Collected data
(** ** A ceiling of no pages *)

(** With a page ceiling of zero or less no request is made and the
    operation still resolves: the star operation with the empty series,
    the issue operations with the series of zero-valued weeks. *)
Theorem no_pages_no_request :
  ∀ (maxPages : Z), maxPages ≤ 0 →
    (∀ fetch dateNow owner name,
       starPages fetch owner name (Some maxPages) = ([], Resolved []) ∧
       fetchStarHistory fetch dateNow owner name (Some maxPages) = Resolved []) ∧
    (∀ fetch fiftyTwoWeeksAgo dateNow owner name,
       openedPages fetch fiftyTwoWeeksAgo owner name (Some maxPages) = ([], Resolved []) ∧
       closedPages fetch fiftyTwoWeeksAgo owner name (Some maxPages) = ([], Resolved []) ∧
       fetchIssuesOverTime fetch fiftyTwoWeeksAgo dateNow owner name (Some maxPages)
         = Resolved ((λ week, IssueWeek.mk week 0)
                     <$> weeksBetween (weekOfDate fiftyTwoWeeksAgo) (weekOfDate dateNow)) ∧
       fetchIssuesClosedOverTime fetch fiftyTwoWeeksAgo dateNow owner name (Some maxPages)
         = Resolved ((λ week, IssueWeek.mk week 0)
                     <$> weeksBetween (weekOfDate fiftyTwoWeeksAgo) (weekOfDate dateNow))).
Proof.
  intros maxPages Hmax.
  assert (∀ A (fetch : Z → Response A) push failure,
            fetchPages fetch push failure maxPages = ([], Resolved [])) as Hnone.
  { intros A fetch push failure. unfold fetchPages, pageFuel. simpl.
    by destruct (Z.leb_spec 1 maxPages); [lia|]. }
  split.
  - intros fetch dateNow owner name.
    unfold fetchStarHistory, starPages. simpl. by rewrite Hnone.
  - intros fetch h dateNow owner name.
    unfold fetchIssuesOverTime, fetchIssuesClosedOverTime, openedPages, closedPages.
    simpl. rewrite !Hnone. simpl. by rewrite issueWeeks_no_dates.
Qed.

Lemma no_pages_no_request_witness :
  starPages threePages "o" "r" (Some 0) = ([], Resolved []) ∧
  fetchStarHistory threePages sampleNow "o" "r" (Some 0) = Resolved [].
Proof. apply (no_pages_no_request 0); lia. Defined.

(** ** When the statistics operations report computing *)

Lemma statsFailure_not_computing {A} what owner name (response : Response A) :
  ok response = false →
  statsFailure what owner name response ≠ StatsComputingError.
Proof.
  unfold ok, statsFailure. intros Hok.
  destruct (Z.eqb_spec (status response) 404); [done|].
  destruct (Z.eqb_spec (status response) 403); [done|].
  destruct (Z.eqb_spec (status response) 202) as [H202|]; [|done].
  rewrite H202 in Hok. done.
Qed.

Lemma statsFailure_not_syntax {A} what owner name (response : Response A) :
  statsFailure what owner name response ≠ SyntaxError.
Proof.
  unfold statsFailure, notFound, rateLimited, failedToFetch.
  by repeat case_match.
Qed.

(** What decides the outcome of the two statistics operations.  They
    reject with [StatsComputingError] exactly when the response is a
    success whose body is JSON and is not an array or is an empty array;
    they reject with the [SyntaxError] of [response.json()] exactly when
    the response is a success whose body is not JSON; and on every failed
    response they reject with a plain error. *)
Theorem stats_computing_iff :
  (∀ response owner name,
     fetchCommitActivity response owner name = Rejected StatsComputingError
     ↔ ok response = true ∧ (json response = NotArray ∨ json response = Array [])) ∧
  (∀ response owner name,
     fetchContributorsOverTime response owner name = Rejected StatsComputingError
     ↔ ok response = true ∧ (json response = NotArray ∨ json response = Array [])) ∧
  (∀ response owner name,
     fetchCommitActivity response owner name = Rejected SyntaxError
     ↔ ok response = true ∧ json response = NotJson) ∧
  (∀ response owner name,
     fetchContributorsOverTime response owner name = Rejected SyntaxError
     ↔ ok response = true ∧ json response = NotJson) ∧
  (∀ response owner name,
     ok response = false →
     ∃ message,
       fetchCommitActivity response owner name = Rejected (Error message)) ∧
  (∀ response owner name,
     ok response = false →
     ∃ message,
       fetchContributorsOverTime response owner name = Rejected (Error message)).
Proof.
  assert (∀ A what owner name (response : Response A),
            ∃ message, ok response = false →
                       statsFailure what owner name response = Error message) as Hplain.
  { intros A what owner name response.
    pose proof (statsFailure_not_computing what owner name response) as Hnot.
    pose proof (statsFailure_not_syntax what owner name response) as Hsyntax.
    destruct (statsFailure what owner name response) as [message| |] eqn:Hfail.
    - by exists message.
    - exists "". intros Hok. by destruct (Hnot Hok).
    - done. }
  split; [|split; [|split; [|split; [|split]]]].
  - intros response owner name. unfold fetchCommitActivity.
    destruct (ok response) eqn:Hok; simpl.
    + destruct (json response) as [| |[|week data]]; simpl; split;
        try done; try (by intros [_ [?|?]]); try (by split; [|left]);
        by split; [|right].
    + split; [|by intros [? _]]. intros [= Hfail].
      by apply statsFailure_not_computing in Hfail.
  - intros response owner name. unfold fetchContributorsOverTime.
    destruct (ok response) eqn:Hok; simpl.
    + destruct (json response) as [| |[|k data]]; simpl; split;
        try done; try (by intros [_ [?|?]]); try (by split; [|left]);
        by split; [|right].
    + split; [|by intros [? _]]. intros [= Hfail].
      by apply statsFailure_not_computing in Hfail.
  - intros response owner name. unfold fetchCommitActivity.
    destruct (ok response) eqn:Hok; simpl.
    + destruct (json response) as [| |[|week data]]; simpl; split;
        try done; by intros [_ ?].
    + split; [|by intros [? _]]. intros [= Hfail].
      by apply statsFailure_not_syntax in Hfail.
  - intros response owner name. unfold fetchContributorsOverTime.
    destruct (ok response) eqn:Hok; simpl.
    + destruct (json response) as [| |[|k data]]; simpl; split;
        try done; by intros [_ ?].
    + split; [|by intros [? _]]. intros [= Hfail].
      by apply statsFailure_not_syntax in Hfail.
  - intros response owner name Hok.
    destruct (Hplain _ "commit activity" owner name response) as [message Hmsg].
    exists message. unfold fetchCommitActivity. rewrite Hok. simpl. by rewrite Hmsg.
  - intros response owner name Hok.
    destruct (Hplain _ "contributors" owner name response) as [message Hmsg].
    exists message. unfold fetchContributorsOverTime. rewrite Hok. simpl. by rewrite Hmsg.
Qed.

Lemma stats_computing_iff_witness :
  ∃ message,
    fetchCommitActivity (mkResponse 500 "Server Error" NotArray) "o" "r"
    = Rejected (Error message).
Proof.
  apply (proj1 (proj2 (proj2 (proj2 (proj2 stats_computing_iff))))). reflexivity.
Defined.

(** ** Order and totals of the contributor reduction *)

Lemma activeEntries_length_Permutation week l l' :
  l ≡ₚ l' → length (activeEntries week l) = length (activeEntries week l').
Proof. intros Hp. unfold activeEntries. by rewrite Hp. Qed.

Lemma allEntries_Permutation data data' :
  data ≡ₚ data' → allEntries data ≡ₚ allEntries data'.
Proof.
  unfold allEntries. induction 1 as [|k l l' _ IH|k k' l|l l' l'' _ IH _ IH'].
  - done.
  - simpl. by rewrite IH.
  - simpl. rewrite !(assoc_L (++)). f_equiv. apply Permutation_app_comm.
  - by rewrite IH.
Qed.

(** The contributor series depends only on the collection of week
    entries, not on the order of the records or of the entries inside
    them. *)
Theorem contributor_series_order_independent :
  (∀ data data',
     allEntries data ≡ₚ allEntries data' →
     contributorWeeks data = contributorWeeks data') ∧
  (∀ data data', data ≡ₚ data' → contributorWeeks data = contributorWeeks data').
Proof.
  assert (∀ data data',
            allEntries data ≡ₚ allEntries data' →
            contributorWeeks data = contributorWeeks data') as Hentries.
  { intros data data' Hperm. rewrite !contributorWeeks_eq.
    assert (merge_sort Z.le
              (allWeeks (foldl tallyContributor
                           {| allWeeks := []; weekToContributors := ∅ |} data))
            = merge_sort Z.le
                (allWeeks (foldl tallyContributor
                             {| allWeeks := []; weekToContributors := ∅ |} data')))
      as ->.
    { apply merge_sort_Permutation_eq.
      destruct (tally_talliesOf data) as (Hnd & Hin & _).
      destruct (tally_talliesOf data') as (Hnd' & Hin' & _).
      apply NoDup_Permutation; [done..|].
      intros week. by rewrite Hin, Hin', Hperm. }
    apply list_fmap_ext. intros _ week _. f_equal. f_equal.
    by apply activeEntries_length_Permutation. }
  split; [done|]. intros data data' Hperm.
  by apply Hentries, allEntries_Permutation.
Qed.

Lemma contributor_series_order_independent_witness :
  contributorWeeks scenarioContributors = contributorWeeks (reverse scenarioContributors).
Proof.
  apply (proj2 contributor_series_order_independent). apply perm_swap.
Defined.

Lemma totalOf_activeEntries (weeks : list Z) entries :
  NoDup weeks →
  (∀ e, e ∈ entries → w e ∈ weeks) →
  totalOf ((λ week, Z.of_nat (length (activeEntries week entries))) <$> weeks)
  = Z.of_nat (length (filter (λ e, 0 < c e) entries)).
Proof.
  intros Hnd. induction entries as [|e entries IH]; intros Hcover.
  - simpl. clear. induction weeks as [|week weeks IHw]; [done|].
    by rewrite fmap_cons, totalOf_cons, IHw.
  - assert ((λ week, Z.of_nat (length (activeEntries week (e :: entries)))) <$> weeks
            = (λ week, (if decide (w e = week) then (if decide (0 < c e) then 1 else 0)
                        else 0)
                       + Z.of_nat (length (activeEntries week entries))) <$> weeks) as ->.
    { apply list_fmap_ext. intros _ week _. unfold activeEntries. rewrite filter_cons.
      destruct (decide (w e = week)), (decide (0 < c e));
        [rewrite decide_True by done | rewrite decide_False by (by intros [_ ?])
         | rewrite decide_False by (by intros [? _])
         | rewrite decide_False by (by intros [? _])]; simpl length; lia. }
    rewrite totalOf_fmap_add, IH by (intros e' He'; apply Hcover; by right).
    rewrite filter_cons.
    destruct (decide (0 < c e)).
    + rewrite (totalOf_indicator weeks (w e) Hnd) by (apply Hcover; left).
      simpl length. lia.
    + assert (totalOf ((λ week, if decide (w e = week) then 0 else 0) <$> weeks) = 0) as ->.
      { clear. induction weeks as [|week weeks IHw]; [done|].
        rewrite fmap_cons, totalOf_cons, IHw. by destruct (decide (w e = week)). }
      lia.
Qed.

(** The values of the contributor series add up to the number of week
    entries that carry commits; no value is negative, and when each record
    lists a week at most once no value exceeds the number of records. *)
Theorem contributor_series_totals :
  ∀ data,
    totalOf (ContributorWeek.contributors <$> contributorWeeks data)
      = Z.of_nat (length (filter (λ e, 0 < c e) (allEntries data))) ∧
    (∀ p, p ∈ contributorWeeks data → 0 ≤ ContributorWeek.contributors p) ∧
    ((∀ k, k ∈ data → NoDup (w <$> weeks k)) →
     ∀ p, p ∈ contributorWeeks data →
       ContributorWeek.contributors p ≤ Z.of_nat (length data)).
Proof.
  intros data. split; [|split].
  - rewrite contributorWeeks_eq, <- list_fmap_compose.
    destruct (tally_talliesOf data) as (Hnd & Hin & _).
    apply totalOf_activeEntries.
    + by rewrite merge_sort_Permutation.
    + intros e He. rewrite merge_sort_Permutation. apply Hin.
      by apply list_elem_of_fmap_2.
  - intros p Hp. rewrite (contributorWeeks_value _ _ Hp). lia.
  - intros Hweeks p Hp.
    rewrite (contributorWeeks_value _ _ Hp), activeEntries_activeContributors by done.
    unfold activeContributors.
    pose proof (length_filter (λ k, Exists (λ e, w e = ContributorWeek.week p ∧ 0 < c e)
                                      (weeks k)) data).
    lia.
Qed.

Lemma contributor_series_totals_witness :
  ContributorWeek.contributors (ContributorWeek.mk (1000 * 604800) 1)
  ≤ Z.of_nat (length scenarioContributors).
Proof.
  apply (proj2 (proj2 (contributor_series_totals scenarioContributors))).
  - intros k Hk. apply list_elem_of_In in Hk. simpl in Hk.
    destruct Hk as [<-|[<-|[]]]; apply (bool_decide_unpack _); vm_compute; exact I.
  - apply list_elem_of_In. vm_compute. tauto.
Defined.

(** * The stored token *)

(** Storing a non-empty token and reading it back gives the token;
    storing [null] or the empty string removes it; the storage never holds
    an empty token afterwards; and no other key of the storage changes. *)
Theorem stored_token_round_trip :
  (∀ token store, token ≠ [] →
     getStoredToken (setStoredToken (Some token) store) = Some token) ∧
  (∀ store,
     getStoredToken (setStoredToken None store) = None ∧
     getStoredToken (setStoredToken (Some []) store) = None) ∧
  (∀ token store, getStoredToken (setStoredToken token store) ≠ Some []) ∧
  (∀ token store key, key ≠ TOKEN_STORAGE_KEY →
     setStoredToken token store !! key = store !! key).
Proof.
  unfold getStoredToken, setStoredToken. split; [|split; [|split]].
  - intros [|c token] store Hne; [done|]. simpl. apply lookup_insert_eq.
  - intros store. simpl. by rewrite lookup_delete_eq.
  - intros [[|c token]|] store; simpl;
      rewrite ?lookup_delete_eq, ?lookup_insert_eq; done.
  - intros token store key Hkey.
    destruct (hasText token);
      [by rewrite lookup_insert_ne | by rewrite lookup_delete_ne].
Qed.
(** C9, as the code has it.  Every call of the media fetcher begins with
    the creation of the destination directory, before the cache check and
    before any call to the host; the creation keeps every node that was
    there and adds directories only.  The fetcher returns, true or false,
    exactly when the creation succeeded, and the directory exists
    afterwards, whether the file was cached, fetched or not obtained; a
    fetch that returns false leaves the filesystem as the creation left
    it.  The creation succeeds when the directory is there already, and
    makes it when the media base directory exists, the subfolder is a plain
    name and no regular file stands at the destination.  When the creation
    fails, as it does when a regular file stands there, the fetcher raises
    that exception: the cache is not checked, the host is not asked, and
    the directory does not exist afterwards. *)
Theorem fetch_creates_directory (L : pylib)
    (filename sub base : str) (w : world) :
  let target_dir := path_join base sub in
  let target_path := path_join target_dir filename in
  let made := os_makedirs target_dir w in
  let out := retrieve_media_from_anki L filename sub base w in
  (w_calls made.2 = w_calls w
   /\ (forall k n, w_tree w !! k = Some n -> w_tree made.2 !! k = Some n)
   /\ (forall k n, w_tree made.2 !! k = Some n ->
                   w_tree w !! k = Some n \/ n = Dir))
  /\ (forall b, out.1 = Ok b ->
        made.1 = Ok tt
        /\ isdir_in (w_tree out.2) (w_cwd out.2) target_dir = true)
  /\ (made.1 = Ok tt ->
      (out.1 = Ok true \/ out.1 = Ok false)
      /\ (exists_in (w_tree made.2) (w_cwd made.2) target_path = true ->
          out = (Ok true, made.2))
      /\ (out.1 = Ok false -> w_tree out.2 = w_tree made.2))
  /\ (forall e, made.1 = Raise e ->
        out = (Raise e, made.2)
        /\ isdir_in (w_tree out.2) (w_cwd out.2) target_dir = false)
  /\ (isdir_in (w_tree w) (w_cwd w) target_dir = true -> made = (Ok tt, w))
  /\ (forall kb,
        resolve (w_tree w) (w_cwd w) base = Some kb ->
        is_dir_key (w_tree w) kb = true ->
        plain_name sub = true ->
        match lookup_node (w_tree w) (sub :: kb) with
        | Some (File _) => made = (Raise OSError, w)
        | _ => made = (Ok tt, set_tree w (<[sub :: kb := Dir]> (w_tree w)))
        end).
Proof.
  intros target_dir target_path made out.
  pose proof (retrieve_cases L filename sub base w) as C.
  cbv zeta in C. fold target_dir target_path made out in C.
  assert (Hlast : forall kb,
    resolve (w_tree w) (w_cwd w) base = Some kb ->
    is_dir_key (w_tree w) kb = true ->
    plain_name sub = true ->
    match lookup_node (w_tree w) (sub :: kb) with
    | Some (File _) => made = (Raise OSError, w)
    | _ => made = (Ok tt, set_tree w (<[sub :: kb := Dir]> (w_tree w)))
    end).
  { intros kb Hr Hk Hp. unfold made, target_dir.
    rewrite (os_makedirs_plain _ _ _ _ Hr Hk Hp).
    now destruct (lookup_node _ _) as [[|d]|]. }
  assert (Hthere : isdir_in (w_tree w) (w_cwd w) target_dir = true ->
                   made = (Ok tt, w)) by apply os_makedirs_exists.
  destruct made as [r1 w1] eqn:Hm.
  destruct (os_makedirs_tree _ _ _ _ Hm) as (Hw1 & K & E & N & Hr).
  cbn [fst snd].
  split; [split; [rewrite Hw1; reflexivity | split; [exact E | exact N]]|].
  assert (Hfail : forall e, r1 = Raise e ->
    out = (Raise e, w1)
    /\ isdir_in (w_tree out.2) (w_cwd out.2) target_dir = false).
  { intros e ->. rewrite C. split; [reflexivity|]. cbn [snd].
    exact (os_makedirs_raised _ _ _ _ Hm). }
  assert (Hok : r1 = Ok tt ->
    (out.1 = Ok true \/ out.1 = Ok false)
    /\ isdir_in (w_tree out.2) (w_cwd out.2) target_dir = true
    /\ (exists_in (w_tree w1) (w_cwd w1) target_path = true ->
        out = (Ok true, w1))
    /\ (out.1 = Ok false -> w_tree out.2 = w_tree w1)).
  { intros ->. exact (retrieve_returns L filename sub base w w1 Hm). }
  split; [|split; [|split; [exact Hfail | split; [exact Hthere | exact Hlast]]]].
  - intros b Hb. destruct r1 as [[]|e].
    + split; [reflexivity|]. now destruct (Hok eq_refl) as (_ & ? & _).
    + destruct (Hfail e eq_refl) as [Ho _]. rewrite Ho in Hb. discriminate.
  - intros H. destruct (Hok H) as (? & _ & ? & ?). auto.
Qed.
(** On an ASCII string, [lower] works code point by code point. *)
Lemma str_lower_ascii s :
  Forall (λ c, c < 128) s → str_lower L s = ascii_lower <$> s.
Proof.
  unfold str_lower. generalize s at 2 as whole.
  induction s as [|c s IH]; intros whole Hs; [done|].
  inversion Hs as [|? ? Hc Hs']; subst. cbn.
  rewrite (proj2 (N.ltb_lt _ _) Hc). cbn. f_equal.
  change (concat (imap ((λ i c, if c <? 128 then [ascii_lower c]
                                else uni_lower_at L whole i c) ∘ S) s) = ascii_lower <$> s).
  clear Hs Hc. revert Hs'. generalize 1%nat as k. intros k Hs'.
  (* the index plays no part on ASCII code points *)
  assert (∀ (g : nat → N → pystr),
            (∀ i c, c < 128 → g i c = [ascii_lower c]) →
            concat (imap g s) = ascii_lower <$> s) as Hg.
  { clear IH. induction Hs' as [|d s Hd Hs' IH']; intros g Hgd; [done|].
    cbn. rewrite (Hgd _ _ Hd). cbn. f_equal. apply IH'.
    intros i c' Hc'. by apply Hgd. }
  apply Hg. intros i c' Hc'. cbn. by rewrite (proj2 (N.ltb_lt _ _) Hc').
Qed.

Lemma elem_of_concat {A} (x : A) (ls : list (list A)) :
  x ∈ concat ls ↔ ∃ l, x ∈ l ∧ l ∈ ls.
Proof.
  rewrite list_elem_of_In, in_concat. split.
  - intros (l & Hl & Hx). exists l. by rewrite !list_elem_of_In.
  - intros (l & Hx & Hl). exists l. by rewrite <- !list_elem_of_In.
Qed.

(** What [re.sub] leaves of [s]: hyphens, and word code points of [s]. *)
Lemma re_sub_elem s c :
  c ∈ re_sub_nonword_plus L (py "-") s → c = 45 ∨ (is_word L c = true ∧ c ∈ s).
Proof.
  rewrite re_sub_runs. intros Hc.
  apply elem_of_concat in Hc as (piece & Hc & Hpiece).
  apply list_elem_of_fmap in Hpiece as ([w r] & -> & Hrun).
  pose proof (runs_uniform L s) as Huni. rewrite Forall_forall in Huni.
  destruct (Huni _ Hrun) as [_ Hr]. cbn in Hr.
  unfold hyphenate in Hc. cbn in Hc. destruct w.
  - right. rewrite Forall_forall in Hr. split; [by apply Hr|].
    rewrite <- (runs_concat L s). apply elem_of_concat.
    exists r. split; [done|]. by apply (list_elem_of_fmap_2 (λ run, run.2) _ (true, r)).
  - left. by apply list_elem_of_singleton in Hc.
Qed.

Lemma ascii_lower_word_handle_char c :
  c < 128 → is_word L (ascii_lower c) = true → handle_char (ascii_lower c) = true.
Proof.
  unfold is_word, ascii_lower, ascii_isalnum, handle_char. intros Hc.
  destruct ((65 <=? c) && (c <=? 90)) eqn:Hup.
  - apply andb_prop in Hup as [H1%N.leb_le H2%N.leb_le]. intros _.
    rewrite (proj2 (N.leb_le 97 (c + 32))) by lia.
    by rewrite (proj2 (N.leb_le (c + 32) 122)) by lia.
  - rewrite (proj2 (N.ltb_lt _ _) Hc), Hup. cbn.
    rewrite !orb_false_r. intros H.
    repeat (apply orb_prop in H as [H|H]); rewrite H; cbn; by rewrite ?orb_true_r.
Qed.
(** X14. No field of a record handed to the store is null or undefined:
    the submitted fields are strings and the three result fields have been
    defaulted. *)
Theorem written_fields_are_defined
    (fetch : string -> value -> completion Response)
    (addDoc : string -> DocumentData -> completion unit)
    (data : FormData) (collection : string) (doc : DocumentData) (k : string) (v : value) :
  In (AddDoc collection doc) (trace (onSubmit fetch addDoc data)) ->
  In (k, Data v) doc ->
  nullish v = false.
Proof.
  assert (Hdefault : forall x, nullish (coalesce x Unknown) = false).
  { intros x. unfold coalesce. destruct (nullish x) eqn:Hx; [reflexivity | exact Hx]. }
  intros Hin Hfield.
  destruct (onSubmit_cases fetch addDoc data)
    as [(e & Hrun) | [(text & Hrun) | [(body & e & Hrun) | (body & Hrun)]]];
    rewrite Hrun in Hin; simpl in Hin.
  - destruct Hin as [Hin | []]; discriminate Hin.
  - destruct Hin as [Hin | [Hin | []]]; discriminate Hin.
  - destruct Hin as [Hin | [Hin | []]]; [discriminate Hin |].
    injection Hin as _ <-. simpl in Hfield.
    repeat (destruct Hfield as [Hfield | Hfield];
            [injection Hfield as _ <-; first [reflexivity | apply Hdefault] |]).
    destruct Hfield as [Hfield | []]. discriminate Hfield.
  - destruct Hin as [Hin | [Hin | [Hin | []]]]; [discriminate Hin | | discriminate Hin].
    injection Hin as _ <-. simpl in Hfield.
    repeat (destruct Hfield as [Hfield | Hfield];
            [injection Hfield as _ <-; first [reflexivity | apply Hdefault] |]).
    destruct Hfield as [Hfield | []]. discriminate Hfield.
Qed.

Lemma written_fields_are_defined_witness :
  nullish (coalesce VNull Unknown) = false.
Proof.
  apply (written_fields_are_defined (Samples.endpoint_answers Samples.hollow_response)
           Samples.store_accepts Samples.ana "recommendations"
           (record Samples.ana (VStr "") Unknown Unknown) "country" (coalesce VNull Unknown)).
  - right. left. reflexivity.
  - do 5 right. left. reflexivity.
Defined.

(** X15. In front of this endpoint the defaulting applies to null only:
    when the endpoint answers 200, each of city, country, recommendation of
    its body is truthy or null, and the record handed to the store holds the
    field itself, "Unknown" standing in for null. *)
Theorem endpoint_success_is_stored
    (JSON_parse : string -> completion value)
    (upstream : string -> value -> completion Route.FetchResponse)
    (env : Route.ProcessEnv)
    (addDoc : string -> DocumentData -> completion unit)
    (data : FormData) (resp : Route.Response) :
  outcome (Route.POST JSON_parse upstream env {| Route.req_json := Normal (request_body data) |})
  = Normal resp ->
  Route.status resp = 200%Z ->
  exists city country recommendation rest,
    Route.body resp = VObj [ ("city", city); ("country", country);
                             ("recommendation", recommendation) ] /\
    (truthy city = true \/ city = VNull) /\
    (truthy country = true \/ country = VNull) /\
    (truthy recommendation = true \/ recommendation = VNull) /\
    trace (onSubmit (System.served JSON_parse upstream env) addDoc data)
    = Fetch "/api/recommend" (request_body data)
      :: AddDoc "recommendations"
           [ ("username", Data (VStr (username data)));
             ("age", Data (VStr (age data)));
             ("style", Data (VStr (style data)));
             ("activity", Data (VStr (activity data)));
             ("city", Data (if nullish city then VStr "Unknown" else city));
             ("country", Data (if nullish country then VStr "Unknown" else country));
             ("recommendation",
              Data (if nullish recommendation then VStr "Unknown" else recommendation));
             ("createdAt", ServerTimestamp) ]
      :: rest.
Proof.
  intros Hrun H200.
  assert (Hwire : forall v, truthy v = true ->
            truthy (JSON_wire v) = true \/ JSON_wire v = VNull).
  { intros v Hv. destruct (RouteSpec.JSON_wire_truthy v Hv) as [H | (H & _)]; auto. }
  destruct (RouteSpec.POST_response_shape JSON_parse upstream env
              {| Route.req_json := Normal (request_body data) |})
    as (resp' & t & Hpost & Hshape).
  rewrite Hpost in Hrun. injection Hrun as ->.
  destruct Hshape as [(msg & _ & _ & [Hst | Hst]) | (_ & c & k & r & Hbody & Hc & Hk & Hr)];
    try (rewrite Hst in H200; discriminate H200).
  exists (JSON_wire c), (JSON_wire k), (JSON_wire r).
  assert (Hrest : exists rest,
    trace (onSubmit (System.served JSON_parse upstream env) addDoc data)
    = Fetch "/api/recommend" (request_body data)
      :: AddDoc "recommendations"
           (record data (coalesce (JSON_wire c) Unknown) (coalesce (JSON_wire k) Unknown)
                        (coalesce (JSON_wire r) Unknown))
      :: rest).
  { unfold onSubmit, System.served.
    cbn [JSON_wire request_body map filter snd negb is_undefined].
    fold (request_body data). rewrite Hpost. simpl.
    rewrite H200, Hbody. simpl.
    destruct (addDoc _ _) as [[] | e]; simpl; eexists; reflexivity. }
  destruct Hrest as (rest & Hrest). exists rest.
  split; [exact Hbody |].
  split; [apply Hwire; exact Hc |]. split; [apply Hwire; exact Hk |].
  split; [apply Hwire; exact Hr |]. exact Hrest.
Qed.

* **WORK TO COMPLETE**:
Scan the entries above and copy each line where "fetchCommitActivity" occurs.

* **RESULT OF THE EXERCISE**:
     fetchCommitActivity response owner name = Rejected StatsComputingError
     fetchCommitActivity response owner name = Rejected SyntaxError
       fetchCommitActivity response owner name = Rejected (Error message)) ∧
  - intros response owner name. unfold fetchCommitActivity.
  - intros response owner name. unfold fetchCommitActivity.
    exists message. unfold fetchCommitActivity. rewrite Hok. simpl. by rewrite Hmsg.
    fetchCommitActivity (mkResponse 500 "Server Error" NotArray) "o" "r"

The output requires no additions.